Tourville, lieu de mémoire ferroviaire

Tourville, lieu de mémoire ferroviaire

Hôtel Mercure de Tourville en 1958.

Crédit photo : Raymond Boutet, Archives de la Côte-du-Sud et du Collège de Sainte-Anne.

Les noms de Terrien, Odel et Monk vous disent quelque chose? Pour les habitants de Tourville, petite localité sise à une trentaine de kilomètres au sud de Saint-Jean-Port-Joli, ces noms rappellent l’arrivée du chemin de fer Transcontinental. La construction et le passage de cette voie ferrée au début des années 1900 transforment le visage de cette localité qui devient une municipalité en 1918 et une paroisse, Saint-Clément de Tourville, en 1919.

L’occupation du territoire actuel de Tourville coïncide avec l’ouverture du chemin Elgin dans les années 1850. L’industrie du bois y attire certains commerçants et les premiers colons. Le marchand de bois de La Sarre, Howard Bienvenu, y exploite un important moulin à scie jusqu’en 1935. En 1937, Lionel Boucher prépare dans sa scierie près de 12 000 tonnes de produits forestiers pour être acheminés à la gare Monk.

L’arrivée du chemin Transcontinental donne un boum particulier au village. La gare Monk est l’endroit où se retrouve une ligne de division du chemin de fer séparée en huit voies. On y aménage un atelier de réparations pouvant accueillir dix locomotives, une chute à charbon et un réservoir d’eau.

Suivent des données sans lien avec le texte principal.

(* ===== verification/Replacer.v ===== *)
(** * The replacer interface and its LRU implementation

    [Replacer] is the abstract class of src/src/replacer/replacer.h, with
    [ReplacerLaws] what the buffer pool relies on: which frames may be
    victimised.  [LRUReplacer] is the implementation of
    src/src/replacer/lru_replacer.cpp: a [std::list] of frames and a hash map from
    a frame to its list node.  A [std::list] iterator is the identity of a node,
    so a node is a number that the list and the hash map share.  The [latch_] is
    held for the whole of each operation, which makes each of them one step. *)
From S2P Require Import Prelude.

Class Replacer (R : Type) := {
  (** [Some f]: returned true with [*frame_id = f]; [None]: returned false. *)
  victim : R → option Z * R;
  pin : Z → R → R;
  unpin : Z → R → R;
  Size : R → Z;
}.

(** What an implementation promises: the frames that can be victimised are
    exactly those unpinned since they were last pinned or victimised. *)
Class ReplacerLaws (R : Type) `{Replacer R} := {
  rep_inv : R → Prop;
  evictable : R → gset Z;
  victim_Some r f r' : rep_inv r → victim r = (Some f, r') →
    rep_inv r' ∧ f ∈ evictable r ∧ evictable r' = evictable r ∖ {[f]};
  victim_None r r' : rep_inv r → victim r = (None, r') → r' = r ∧ evictable r = ∅;
  pin_spec r f : rep_inv r → rep_inv (pin f r) ∧ evictable (pin f r) = evictable r ∖ {[f]};
  unpin_spec r f : rep_inv r →
    rep_inv (unpin f r) ∧ evictable (unpin f r) = {[f]} ∪ evictable r;
  Size_spec r : rep_inv r → Size r = Z.of_nat (size (evictable r));
}.

Module LRU.

Record LRUReplacer := mkLRU {
  LRUlist : list (nat * Z);      (* node identity and frame id, head first *)
  LRUhash : gmap Z nat;          (* frame id to its node *)
  next_node : nat;               (* the identity of the next allocated node *)
  max_size : Z;
}.

Definition LRUReplacer_new (num_pages : Z) : LRUReplacer := mkLRU [] ∅ 0 num_pages.

Definition lru_victim (r : LRUReplacer) : option Z * LRUReplacer :=
  match last (LRUlist r) with
  | None => (None, r)
  | Some (_, f) =>
      (Some f, mkLRU (removelast (LRUlist r)) (delete f (LRUhash r)) (next_node r) (max_size r))
  end.

Definition lru_pin (frame_id : Z) (r : LRUReplacer) : LRUReplacer :=
  match LRUhash r !! frame_id with
  | None => r
  | Some it =>
      mkLRU (filter (λ e, e.1 ≠ it) (LRUlist r)) (delete frame_id (LRUhash r))
        (next_node r) (max_size r)
  end.

Definition lru_unpin (frame_id : Z) (r : LRUReplacer) : LRUReplacer :=
  match LRUhash r !! frame_id with
  | None =>
      mkLRU ((next_node r, frame_id) :: LRUlist r) (<[frame_id := next_node r]> (LRUhash r))
        (S (next_node r)) (max_size r)
  | Some _ => r
  end.

Definition lru_Size (r : LRUReplacer) : Z := Z.of_nat (length (LRUlist r)).

#[export] Instance lru_replacer : Replacer LRUReplacer := {
  victim := lru_victim; pin := lru_pin; unpin := lru_unpin; Size := lru_Size;
}.

(** The frames of the list, most recently unpinned first. *)
Definition queue (r : LRUReplacer) : list Z := (LRUlist r).*2.

Record lru_inv (r : LRUReplacer) : Prop := {
  lru_hash n f : LRUhash r !! f = Some n ↔ (n, f) ∈ LRUlist r;
  lru_nodes : NoDup (LRUlist r).*1;
  lru_frames : NoDup (queue r);
  lru_fresh n f : (n, f) ∈ LRUlist r → (n < next_node r)%nat;
}.

Lemma lru_new_inv n : lru_inv (LRUReplacer_new n).
Proof.
  split; simpl.
  - intros. rewrite lookup_empty, elem_of_nil. naive_solver.
  - constructor.
  - constructor.
  - intros ?? H. by apply elem_of_nil in H.
Qed.

Lemma node_unique (l : list (nat * Z)) n f g :
  NoDup l.*1 → (n, f) ∈ l → (n, g) ∈ l → f = g.
Proof.
  induction l as [|[m h] l IH]; simpl; intros Hnd Hf Hg; [by apply elem_of_nil in Hf|].
  apply NoDup_cons in Hnd as [Hm Hnd]. rewrite elem_of_cons in Hf, Hg.
  destruct Hf as [Hf|Hf], Hg as [Hg|Hg]; simplify_eq; auto.
  - destruct Hm. apply list_elem_of_fmap. by exists (m, g).
  - destruct Hm. apply list_elem_of_fmap. by exists (m, f).
Qed.

Lemma frame_unique (l : list (nat * Z)) n m f :
  NoDup l.*2 → (n, f) ∈ l → (m, f) ∈ l → n = m.
Proof.
  induction l as [|[k h] l IH]; simpl; intros Hnd Hf Hg; [by apply elem_of_nil in Hf|].
  apply NoDup_cons in Hnd as [Hm Hnd]. rewrite elem_of_cons in Hf, Hg.
  destruct Hf as [Hf|Hf], Hg as [Hg|Hg]; simplify_eq; auto.
  - destruct Hm. apply list_elem_of_fmap. by exists (m, h).
  - destruct Hm. apply list_elem_of_fmap. by exists (n, h).
Qed.

Lemma elem_of_queue r f : f ∈ queue r ↔ ∃ n, (n, f) ∈ LRUlist r.
Proof.
  unfold queue. rewrite list_elem_of_fmap. split.
  - intros ([n g] & -> & ?). eauto.
  - intros [n ?]. by exists (n, f).
Qed.

Lemma hash_queue r f : lru_inv r → is_Some (LRUhash r !! f) ↔ f ∈ queue r.
Proof.
  intros Hr. rewrite elem_of_queue. split.
  - intros [n Hn]. exists n. by apply (lru_hash r Hr).
  - intros [n Hn]. exists n. by apply (lru_hash r Hr).
Qed.

Lemma fmap_filter_pairs (l : list (nat * Z)) n f :
  (∀ m g, (m, g) ∈ l → m = n ↔ g = f) →
  (filter (λ e, e.1 ≠ n) l).*2 = filter (λ g, g ≠ f) l.*2.
Proof.
  induction l as [|[m g] l IH]; intros Hl; [done|].
  rewrite fmap_cons, !filter_cons. simpl.
  assert (m = n ↔ g = f) as Hmg by (apply Hl; left).
  specialize (IH (λ m g Hin, Hl m g (list_elem_of_further _ _ _ Hin))).
  repeat case_decide; rewrite ?fmap_cons, ?IH; naive_solver.
Qed.

(** A node holds one frame and a frame has one node. *)
Lemma node_frame r n f m g :
  lru_inv r → (n, f) ∈ LRUlist r → (m, g) ∈ LRUlist r → m = n ↔ g = f.
Proof.
  intros Hr Hf Hg. split; intros ->.
  - by eapply node_unique; [apply Hr|..].
  - by eapply frame_unique; [apply Hr|..].
Qed.

(** ** The operations on the queue of frames *)

Definition q_victim (q : list Z) : option Z * list Z :=
  match last q with None => (None, q) | Some f => (Some f, removelast q) end.
Definition q_pin (f : Z) (q : list Z) : list Z := filter (λ g, g ≠ f) q.
Definition q_unpin (f : Z) (q : list Z) : list Z := if decide (f ∈ q) then q else f :: q.

Lemma lru_pin_sim r f : lru_inv r → lru_inv (lru_pin f r) ∧ queue (lru_pin f r) = q_pin f (queue r).
Proof.
  intros Hr. unfold lru_pin. destruct (LRUhash r !! f) as [n|] eqn:E.
  - pose proof E as Hn. apply (lru_hash r Hr) in Hn.
    assert (∀ m g, (m, g) ∈ LRUlist r → m = n ↔ g = f) as Hl
      by (intros; by eapply node_frame).
    split; [split|]; simpl.
    + intros m g. rewrite list_elem_of_filter, lookup_delete_Some, (lru_hash r Hr). simpl.
      naive_solver.
    + apply NoDup_fmap_filter, Hr.
    + apply NoDup_fmap_filter, Hr.
    + intros m g [_ ?]%list_elem_of_filter. by eapply lru_fresh.
    + unfold queue, q_pin. simpl. by apply fmap_filter_pairs.
  - split; [done|]. unfold q_pin. symmetry.
    assert (f ∉ queue r) as Hf. { rewrite <- hash_queue by done. rewrite E. by intros [??]. }
    induction (queue r) as [|g q IH]; [done|].
    rewrite elem_of_cons in Hf. rewrite filter_cons_True by naive_solver.
    f_equal. apply IH. naive_solver.
Qed.

Lemma lru_unpin_sim r f :
  lru_inv r → lru_inv (lru_unpin f r) ∧ queue (lru_unpin f r) = q_unpin f (queue r).
Proof.
  intros Hr. unfold lru_unpin, q_unpin. pose proof (hash_queue r f Hr) as Hq.
  destruct (LRUhash r !! f) as [n|] eqn:E.
  - rewrite decide_True by (apply Hq; eauto). done.
  - assert (f ∉ queue r) as Hf by (rewrite <- Hq; by intros [??]).
    rewrite decide_False by done.
    split; [split|]; simpl.
    + intros m g. rewrite elem_of_cons, lookup_insert_Some, (lru_hash r Hr).
      split; [naive_solver|]. intros [?|Hm]; simplify_eq; [by left|]. right. split; [|done].
      intros <-. apply Hf, elem_of_queue. eauto.
    + constructor; [|apply Hr]. intros ([m g] & Hm & Hin)%list_elem_of_fmap. simpl in *. subst m.
      pose proof (lru_fresh r Hr _ _ Hin). lia.
    + constructor; [done|apply Hr].
    + intros m g. rewrite elem_of_cons. intros [?|Hin]; simplify_eq; [lia|].
      pose proof (lru_fresh r Hr _ _ Hin). lia.
    + done.
Qed.

Lemma lru_victim_sim r o r' :
  lru_inv r → lru_victim r = (o, r') → lru_inv r' ∧ q_victim (queue r) = (o, queue r').
Proof.
  intros Hr Hv. unfold lru_victim, q_victim, queue in *. rewrite fmap_last.
  destruct (last (LRUlist r)) as [[n f]|] eqn:E; simplify_eq/=; [|done].
  apply last_Some in E as [l El].
  assert (NoDup (l ++ [(n, f)]).*1 ∧ NoDup (l ++ [(n, f)]).*2) as [N1 N2]
    by (rewrite <- El; split; apply Hr).
  rewrite El, fmap_app, removelast_last. simpl. rewrite removelast_last.
  split; [|done]. rewrite fmap_app in N1. rewrite fmap_app in N2. simpl in N1, N2.
  apply NoDup_app in N1 as (N1 & D1 & _), N2 as (N2 & D2 & _).
  split; simpl; [|done..|].
  - intros m g. rewrite lookup_delete_Some, (lru_hash r Hr), El, elem_of_app, list_elem_of_singleton.
    split; [naive_solver|]. intros Hm. split; [|by left]. intros <-.
    apply (D2 f); [|by left]. apply list_elem_of_fmap. by exists (m, f).
  - intros m g Hm. apply (lru_fresh r Hr m g). rewrite El, elem_of_app. by left.
Qed.

(** ** [LRUReplacer] keeps the promises of [Replacer] *)

Lemma queue_set_pin (q : list Z) f :
  (list_to_set (q_pin f q) : gset Z) = list_to_set q ∖ {[f]}.
Proof.
  apply set_eq. intros g. unfold q_pin.
  rewrite elem_of_difference, !elem_of_list_to_set, list_elem_of_filter. set_solver.
Qed.

#[export] Program Instance lru_laws : ReplacerLaws LRUReplacer := {
  rep_inv := lru_inv;
  evictable r := list_to_set (queue r);
}.
Next Obligation.
  intros r f r' Hr Hv. pose proof (lru_frames r Hr) as Hnd.
  apply lru_victim_sim in Hv as [Hr' Hq]; [|done].
  unfold q_victim in Hq. destruct (last (queue r)) as [g|] eqn:E; simplify_eq.
  apply last_Some in E as [l El]. rewrite El, removelast_last in *.
  apply NoDup_app in Hnd as (_ & Hd & _).
  split_and!; [done|set_solver|]. apply set_eq. intros h.
  rewrite elem_of_difference, !elem_of_list_to_set, elem_of_app, elem_of_singleton, list_elem_of_singleton.
  subst l. split; [|naive_solver]. intros Hh. split; [by left|]. intros ->. apply (Hd f); [done|by left].
Qed.
Next Obligation.
  intros r r' Hr Hv. unfold victim in Hv. simpl in Hv. unfold lru_victim in Hv.
  destruct (last (LRUlist r)) as [[n f]|] eqn:E; simplify_eq.
  apply last_None in E. split; [done|]. simpl. unfold queue. by rewrite E.
Qed.
Next Obligation.
  intros r f Hr. apply (lru_pin_sim r f) in Hr as [? Hq]. split; [done|].
  simpl. rewrite Hq. apply queue_set_pin.
Qed.
Next Obligation.
  intros r f Hr. apply (lru_unpin_sim r f) in Hr as [? Hq]. split; [done|].
  simpl. rewrite Hq. unfold q_unpin. case_decide; set_solver.
Qed.
Next Obligation.
  intros r Hr. simpl. rewrite size_list_to_set by apply Hr.
  unfold lru_Size, queue. by rewrite length_fmap.
Qed.

(** ** Runs *)

Inductive op := Victim | Pin (f : Z) | Unpin (f : Z).

Fixpoint run (ops : list op) (r : LRUReplacer) : list (option Z) * LRUReplacer :=
  match ops with
  | [] => ([], r)
  | Victim :: ops =>
      let '(o, r) := lru_victim r in let '(os, r) := run ops r in (o :: os, r)
  | Pin f :: ops => run ops (lru_pin f r)
  | Unpin f :: ops => run ops (lru_unpin f r)
  end.

Fixpoint q_run (ops : list op) (q : list Z) : list (option Z) * list Z :=
  match ops with
  | [] => ([], q)
  | Victim :: ops =>
      let '(o, q) := q_victim q in let '(os, q) := q_run ops q in (o :: os, q)
  | Pin f :: ops => q_run ops (q_pin f q)
  | Unpin f :: ops => q_run ops (q_unpin f q)
  end.

Lemma run_sim ops r : lru_inv r →
  lru_inv (run ops r).2 ∧ q_run ops (queue r) = ((run ops r).1, queue (run ops r).2).
Proof.
  revert r. induction ops as [|[|f|f] ops IH]; intros r Hr; simpl; [done|..].
  - destruct (lru_victim r) as [o r'] eqn:E. apply lru_victim_sim in E as [Hr' ->]; [|done].
    destruct (IH r' Hr') as [? ->]. destruct (run ops r'). done.
  - destruct (lru_pin_sim r f Hr) as [Hr' <-]. apply IH, Hr'.
  - destruct (lru_unpin_sim r f Hr) as [Hr' <-]. apply IH, Hr'.
Qed.

(** C21: for any sequence of calls from a new replacer, the list with its hash
    table of iterators gives the victims a plain queue of the unpinned frames
    gives (victimise the oldest, pin removes, unpin of an absent frame enqueues
    it), and every entry of the hash table points at the list node of its frame. *)
Theorem lru_refines_queue n ops :
  q_run ops [] = ((run ops (LRUReplacer_new n)).1, queue (run ops (LRUReplacer_new n)).2) ∧
  lru_inv (run ops (LRUReplacer_new n)).2.
Proof. destruct (run_sim ops (LRUReplacer_new n)); [apply lru_new_inv|done]. Qed.

End LRU.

Huit familles protestantes

Le village de Tourville forme une communauté particulière composée en bonne partie de journaliers travaillant au chemin de fer et de cultivateurs gagnant leur vie aussi dans l’industrie du bois. Vers 1918, le ministre presbytérien du rang Pinguet à Saint-Damase y découvre huit familles protestantes. Voyant l’absence d’écoles pour les enfants, l’initiative d’en construire une vient de la Women » s Missionary Society de Montréal.

À la fin des années 1930, le village compte quatre magasins généraux, deux restaurants et deux hôtels. Mais cette petite économie locale connaîtra un déclin dans les années 1950. Une tradition veut que le nom de Tourville vienne d’une compagnie immobilière la Tourville Realty (1913) qui aurait acheté des terres sur le territoire à l’époque dans le but d’y créer une ville.